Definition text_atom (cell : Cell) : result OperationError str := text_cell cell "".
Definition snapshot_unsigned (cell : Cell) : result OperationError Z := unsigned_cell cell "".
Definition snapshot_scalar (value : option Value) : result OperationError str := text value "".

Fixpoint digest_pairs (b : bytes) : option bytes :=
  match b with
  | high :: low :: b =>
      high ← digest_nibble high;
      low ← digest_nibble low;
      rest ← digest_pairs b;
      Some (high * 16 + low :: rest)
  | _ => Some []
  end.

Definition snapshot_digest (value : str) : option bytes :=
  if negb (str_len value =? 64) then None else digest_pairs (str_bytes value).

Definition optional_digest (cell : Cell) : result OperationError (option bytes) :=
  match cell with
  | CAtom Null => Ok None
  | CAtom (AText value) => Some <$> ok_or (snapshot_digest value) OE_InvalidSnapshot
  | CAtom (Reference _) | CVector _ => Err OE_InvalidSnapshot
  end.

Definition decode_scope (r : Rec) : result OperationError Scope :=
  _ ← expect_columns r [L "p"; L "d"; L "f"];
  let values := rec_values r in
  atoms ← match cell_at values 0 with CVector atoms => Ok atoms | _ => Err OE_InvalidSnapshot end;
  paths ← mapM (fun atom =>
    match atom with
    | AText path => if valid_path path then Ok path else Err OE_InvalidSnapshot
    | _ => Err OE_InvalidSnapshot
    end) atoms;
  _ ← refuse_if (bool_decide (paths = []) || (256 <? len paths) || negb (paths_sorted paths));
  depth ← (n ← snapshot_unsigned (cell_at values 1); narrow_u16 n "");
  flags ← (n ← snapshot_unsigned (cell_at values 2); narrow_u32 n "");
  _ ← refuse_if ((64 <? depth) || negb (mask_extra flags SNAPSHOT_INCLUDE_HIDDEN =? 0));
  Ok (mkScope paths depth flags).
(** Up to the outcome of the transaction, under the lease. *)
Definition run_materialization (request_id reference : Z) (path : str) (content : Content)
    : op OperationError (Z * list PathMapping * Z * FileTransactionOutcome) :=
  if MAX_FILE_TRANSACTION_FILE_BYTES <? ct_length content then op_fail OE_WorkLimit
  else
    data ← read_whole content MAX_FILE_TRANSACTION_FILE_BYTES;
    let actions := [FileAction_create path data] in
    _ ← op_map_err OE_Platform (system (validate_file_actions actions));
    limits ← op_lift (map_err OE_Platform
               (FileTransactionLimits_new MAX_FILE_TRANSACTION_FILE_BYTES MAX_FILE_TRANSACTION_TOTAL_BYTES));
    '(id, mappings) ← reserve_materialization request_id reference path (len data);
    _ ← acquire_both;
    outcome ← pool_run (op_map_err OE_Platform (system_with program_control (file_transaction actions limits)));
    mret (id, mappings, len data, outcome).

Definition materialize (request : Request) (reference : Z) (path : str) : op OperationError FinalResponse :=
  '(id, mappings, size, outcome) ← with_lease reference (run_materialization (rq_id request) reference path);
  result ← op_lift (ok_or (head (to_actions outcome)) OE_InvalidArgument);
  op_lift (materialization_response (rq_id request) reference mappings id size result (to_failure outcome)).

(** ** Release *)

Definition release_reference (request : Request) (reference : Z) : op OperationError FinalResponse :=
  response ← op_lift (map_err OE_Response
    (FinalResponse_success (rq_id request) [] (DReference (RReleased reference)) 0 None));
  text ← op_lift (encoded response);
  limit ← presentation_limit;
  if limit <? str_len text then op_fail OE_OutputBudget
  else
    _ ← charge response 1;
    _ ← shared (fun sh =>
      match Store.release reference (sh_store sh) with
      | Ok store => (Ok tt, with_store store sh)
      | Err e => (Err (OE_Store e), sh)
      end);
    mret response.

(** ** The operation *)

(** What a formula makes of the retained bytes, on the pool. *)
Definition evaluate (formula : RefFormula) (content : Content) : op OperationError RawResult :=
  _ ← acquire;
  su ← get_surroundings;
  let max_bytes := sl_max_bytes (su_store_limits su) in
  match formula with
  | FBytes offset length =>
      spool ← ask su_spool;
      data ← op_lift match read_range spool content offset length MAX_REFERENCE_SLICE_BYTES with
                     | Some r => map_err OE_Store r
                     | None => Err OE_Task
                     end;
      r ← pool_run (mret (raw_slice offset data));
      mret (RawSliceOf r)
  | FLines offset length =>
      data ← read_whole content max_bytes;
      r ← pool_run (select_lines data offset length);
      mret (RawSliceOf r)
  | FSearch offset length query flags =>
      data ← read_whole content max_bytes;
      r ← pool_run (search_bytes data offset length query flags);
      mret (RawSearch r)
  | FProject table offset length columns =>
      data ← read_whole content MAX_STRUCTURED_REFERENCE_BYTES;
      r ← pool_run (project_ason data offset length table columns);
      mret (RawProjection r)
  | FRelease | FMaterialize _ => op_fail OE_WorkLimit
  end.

------

• _WHAT YOU WILL DO_
Nothing beyond the line that contains "if negb (str_len" belongs in the answer; reproduce the entries exactly from their first line through it.

• _RESPONSE BELOW_
Definition text_atom (cell : Cell) : result OperationError str := text_cell cell "".
Definition snapshot_unsigned (cell : Cell) : result OperationError Z := unsigned_cell cell "".
Definition snapshot_scalar (value : option Value) : result OperationError str := text value "".

Fixpoint digest_pairs (b : bytes) : option bytes :=
  match b with
  | high :: low :: b =>
      high ← digest_nibble high;
      low ← digest_nibble low;
      rest ← digest_pairs b;
      Some (high * 16 + low :: rest)
  | _ => Some []
  end.

Definition snapshot_digest (value : str) : option bytes :=
  if negb (str_len value =? 64) then None else digest_pairs (str_bytes value).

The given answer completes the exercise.